Acraea omrora, the omrora acraea, is a butterfly in the family Nymphalidae. It is found in Angola, Zambia and the Democratic Republic of the Congo.

==Description==

A. omrora Trim, may be easily known by the marginal band on the upperside of the hindwing, which is black, unspotted and not sharply defined. Both wings above blackish at the base; the black dots arranged quite as in the last two species [ violarum, asema ], but the submarginal dot in 5 of the forewing appears to be always absent. In the type-form the ground-colour is dark ochre-yellowish, the forewing has no black apical spot (only a fine marginal line) and the marginal band of the hindwing above is 2.5 mm. in breadth.
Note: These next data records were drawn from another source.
(* ===== verification/ApiMail.v ===== *)
(** * ApiMail: sending, messages and service control (src/src/api.rs) *)

From S2P Require Import Prelude Text Db Engine Config Send Keys Auth Services Api.
From Stdlib Require Import Ascii String.
#[local] Open Scope string_scope.

(** ** Sending *)

Record SendEmail : Type := mkSendEmail {
  se_from : string; se_to : list string; se_cc : list string; se_bcc : list string;
  se_subject : option string; se_body : string; se_content_type : option string }.

(** lettre's address and content-type parsers and its message builder. *)
Class LettreBuilder `{!Lettre} := {
  LettreMailbox : Type;
  ContentType : Type;
  parse_mailbox : string -> result LettreMailbox string;
  parse_content_type : string -> result ContentType string;
  build_message : LettreMailbox -> list LettreMailbox -> list LettreMailbox -> list LettreMailbox ->
    option ContentType -> option string -> string -> result LettreMessage string;
}.

(** First-seen order, by exact text. *)
Definition push_new (acc : list string) (r : string) : list string :=
  if bool_decide (r ∈ acc) then acc else (acc ++ [r])%list.

Definition recipients_of (b : SendEmail) : list string :=
  foldl push_new [] (se_to b ++ se_cc b ++ se_bcc b)%list.

Section Mail.
Context `{!UnicodeLower, !TimestampText, !Lettre, !LettreBuilder, !MailParser, HO : DbOps D}.

(** [parse_addrs]. *)
Definition parse_addrs (addrs : list string) : result (list LettreMailbox) string :=
  collect (map parse_mailbox addrs).

(** [build_send_message]. *)
Definition build_send_message (from : string) (to cc bcc : list string) (subject : option string)
    (body : string) (content_type : option string) : result LettreMessage string :=
  match parse_mailbox from with
  | Err e => Err ("invalid From address '" +:+ from +:+ "': " +:+ e)
  | Ok from =>
      match parse_addrs to, parse_addrs cc, parse_addrs bcc with
      | Err e, _, _ => Err e
      | Ok _, Err e, _ => Err e
      | Ok _, Ok _, Err e => Err e
      | Ok to, Ok cc, Ok bcc =>
          match (match content_type with
                 | Some ct => map_ok Some (map_err (fun e => "invalid content_type '" +:+ ct +:+ "': " +:+ e)
                                             (parse_content_type ct))
                 | None => Ok None
                 end) with
          | Err e => Err e
          | Ok ct => map_err (fun e => "failed to build message: " +:+ e)
                       (build_message from to cc bcc ct subject body)
          end
      end
  end.

(** The loop over the recipients after the first. *)
Fixpoint enqueue_rest (message_id : N) (sender : string) (recipients : list string) (ids : list N)
  : M D (result (list N) string) :=
  match recipients with
  | [] => ret (Ok ids)
  | r :: recipients' =>
      let? id := enqueue_forward message_id sender r in
      enqueue_rest message_id sender recipients' (ids ++ [id])%list
  end.

(** [send_email]. *)
Definition send_email (body : option SendEmail) : M D Reply :=
  match body with
  | None => ret parse_failure
  | Some body =>
      match recipients_of body with
      | [] => ret (reply_problem 400
                (bad_request "no recipients: at least one of to, cc, or bcc is required"))
      | first :: rest =>
          let sender := se_from body in
          let! r := exec (GetMailbox sender) in
          match r with
          | Err _ => ret (reply_problem 409
                      (conflict ("sender '" +:+ sender +:+ "' is not a provisioned mailbox")))
          | Ok _ =>
              match build_send_message sender (se_to body) (se_cc body) (se_bcc body) (se_subject body)
                      (se_body body) (se_content_type body) with
              | Err e => ret (reply_problem 400 (bad_request e))
              | Ok message =>
                  let! r := enqueue_outbound sender first message in
                  match r with
                  | Err e => ret (reply_500 e)
                  | Ok (message_id, first_outbound) =>
                      let! r := enqueue_rest message_id sender rest [first_outbound] in
                      ret (match r with
                           | Err e => reply_500 e
                           | Ok ids => reply_ok (PSend (mkSendResult message_id ids))
                           end)
                  end
              end
          end
      end
  end.

(** ** Messages *)

Inductive MessageDirection : Type := DBoth | DInbound | DOutbound.

Record ListMessagesQuery : Type := mkListMessagesQuery {
  lq_direction : option MessageDirection; lq_limit : option N; lq_offset : option N }.

Definition MessageDTO_from (m : Message) : MessageDTO :=
  mkMessageDTO (msg_id m) None (msg_mail_from m) (msg_subject m) (msg_message_id_header m)
    (msg_content_type m) (msg_from_address m) (msg_to m) (msg_cc m) (msg_bcc m)
    (show_ts (msg_created_at m)) (show_ts (msg_updated_at m)).

Definition with_direction (dir : option string) (m : MessageDTO) : MessageDTO :=
  mkMessageDTO (mm_id m) dir (mm_mail_from m) (mm_subject m) (mm_message_id_header m)
    (mm_content_type m) (mm_from_address m) (mm_to m) (mm_cc m) (mm_bcc m) (mm_created_at m) (mm_updated_at m).

(** [Vec::dedup]: drop consecutive repeats. *)
Fixpoint dedup (l : list N) : list N :=
  match l with
  | [] => []
  | x :: l' =>
      match l' with
      | [] => [x]
      | y :: _ => if N.eqb x y then dedup l' else x :: dedup l'
      end
  end.

(** The messages of the ids, in order, skipping those that cannot be read. *)
Fixpoint load_messages (dirs : gmap N string) (ids : list N) (items : list MessageDTO) : M D (list MessageDTO) :=
  match ids with
  | [] => ret items
  | id :: ids' =>
      let! r := exec (GetMessage id) in
      match r with
      | Ok message => load_messages dirs ids' (items ++ [with_direction (dirs !! id) (MessageDTO_from message)])%list
      | Err _ => load_messages dirs ids' items
      end
  end.

Definition want_in (direction : option MessageDirection) : bool :=
  match direction with Some DOutbound => false | _ => true end.
Definition want_out (direction : option MessageDirection) : bool :=
  match direction with Some DInbound => false | _ => true end.

(** A query run only if it is wanted. *)
Definition when {A} (b : bool) (s : stmt (list A)) : M D (result (list A) string) :=
  if b then exec s else ret (Ok []).

(** [load_mailbox_messages]. *)
Definition load_mailbox_messages (mailbox_id : string) (direction : option MessageDirection)
  : M D (result (list MessageDTO) string) :=
  let key := to_lowercase mailbox_id in
  let? inbounds := when (want_in direction) (QueryInbound (fun i => String.eqb (in_rcpt_to i) key)) in
  let? outbounds := when (want_out direction) (QueryOutbound (fun o => String.eqb (out_sender_id o) key)) in
  let ids := (map in_message_id inbounds ++ map out_message_id outbounds)%list in
  let dirs := foldl (fun m o => <[out_message_id o := "outbound"]> m)
                (foldl (fun m i => <[in_message_id i := "inbound"]> m) ∅ inbounds) outbounds in
  let! items := load_messages dirs (dedup (sort_by_key id ids)) [] in
  ret (Ok items).

(** [ensure_mailbox_exists]: the 404 it renders, if any. *)
Definition ensure_mailbox_exists (mailbox_id : string) : M D (option Reply) :=
  let! r := exec (GetMailbox (to_lowercase mailbox_id)) in
  ret (match r with Ok _ => None | Err _ => Some (mailbox_not_found mailbox_id) end).

(** The body shared by the three listings. *)
Definition list_messages (mailbox_id : string) (direction : option MessageDirection) (limit offset : N)
  : M D Reply :=
  let! missing := ensure_mailbox_exists mailbox_id in
  match missing with
  | Some reply => ret reply
  | None =>
      let! r := load_mailbox_messages mailbox_id direction in
      ret (match r with
           | Ok items => reply_ok (PMessages (from_all items limit offset))
           | Err e => reply_500 e
           end)
  end.

(** [list_mailbox_messages]: [query] is the whole query string parsed, [None] when
    any parameter of it does not parse; [limit] and [offset] are the parameters
    parsed one by one. *)
Definition list_mailbox_messages (param : option string) (query : option ListMessagesQuery)
    (limit offset : option N) : M D Reply :=
  let mailbox_id := unwrap_or "" param in
  let direction := query ≫= lq_direction in
  let '(l, o) := match query with
                 | Some q => (unwrap_or DEFAULT_PAGE_LIMIT (lq_limit q), unwrap_or 0%N (lq_offset q))
                 | None => page_params limit offset
                 end in
  list_messages mailbox_id direction l o.

(** [list_mailbox_inbox], [list_mailbox_sent]. *)
Definition list_mailbox_inbox (param : option string) (limit offset : option N) : M D Reply :=
  let '(l, o) := page_params limit offset in
  list_messages (unwrap_or "" param) (Some DInbound) l o.
Definition list_mailbox_sent (param : option string) (limit offset : option N) : M D Reply :=
  let '(l, o) := page_params limit offset in
  list_messages (unwrap_or "" param) (Some DOutbound) l o.

Definition message_not_found (id : N) : Reply :=
  reply_problem 404 (not_found ("message '" +:+ show_N id +:+ "' not found")).

(** [get_message]. *)
Definition get_message (param : option N) : M D Reply :=
  let message_id := unwrap_or 0%N param in
  let! r := exec (GetMessage message_id) in
  ret (match r with
       | Ok message => reply_ok (PMessage (MessageDTO_from message))
       | Err _ => message_not_found message_id
       end).

(** [delete_message]. *)
Definition delete_message (param : option N) : M D Reply :=
  let message_id := unwrap_or 0%N param in
  let! r := exec (GetMessage message_id) in
  match r with
  | Err _ => ret (message_not_found message_id)
  | Ok _ =>
      let! r := exec (DeleteInboundOf message_id) in
      match r with
      | Err e => ret (reply_500 e)
      | Ok _ =>
          let! r := exec (DeleteOutboundOf message_id) in
          match r with
          | Err e => ret (reply_500 e)
          | Ok _ =>
              let! r := exec (DeleteMessage message_id) in
              ret (match r with Ok _ => reply_ok PUnit | Err e => reply_500 e end)
          end
      end
  end.
End Mail.

(** ** Health and services *)

(** [health]; the version is the build's. *)
Definition health (version : string) : Reply :=
  reply_ok (PHealth (mkHealthInfo "zonemail" version "healthy")).

Section ServiceHandlers.
Context `{!SocketAddrs} (spawn : Service -> SocketAddr -> result unit string).

Definition unknown_service (name : string) : Reply :=
  reply_problem 400 (bad_request ("unknown service '" +:+ name
    +:+ "'; expected one of 'api', 'smtp', 'smtps', 'dns'")).

(** The derived [Debug] name of a service. *)
Definition Service_debug (s : Service) : string :=
  match s with Api => "Api" | Smtp => "Smtp" | Smtps => "Smtps" | Dns => "Dns" end.

(** [extract_manager]: the 500 of a router built without the manager. *)
Definition extract_manager (injected : bool) : option Reply :=
  if injected then None else Some (reply_500 "service manager not injected").

(** [list_services]. *)
Definition list_services_handler (injected : bool) : M World Reply :=
  match extract_manager injected with
  | Some reply => ret reply
  | None => let! l := list_services in ret (reply_ok (PServices l))
  end.

(** [start_service]. *)
Definition start_service (injected : bool) (param : option string) : M World Reply :=
  match extract_manager injected with
  | Some reply => ret reply
  | None =>
      let name := unwrap_or "" param in
      match Service_parse name with
      | None => ret (unknown_service name)
      | Some svc =>
          let! r := start spawn svc in
          ret (match r with
               | Ok result => reply_ok (PService result)
               | Err e => reply_500 ("failed to start " +:+ Service_debug svc +:+ ": " +:+ e)
               end)
      end
  end.

(** [stop_service]. *)
Definition stop_service (injected : bool) (param : option string) : M World Reply :=
  match extract_manager injected with
  | Some reply => ret reply
  | None =>
      let name := unwrap_or "" param in
      match Service_parse name with
      | None => ret (unknown_service name)
      | Some svc =>
          let! r := stop svc in
          ret (match r with
               | Ok result => reply_ok (PService result)
               | Err e => reply_500 ("failed to stop " +:+ Service_debug svc +:+ ": " +:+ e)
               end)
      end
  end.

(** [set_mode]. *)
Definition set_mode (injected : bool) (body : option BootMode) : M World Reply :=
  match extract_manager injected with
  | Some reply => ret reply
  | None =>
      match body with
      | None => ret (reply_problem 400 (bad_request "invalid mode; expected one of full|smtp|dns|api-only"))
      | Some mode => let! l := apply_mode spawn mode in ret (reply_ok (PServices l))
      end
  end.
End ServiceHandlers.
Angola and Damaraland. - umbrata Wichgr. has the ground-colour brick-red to grey-red, an apical spot on the forewing 3 mm. in breadth and the marginal band of the hindwing 3 to 5 mm. in breadth. Rhodesia and Katanga.

==Subspecies==
- Acraea omrora omrora (southern Angola)
- Acraea omrora umbraetae Pierre, 1988 (northern Zambia, Democratic Republic of the Congo: south to Lualaba and Haut-Lomani)

==Biology==
Adults are on wing from August to December.

The larvae feed on Basananthe reticulata.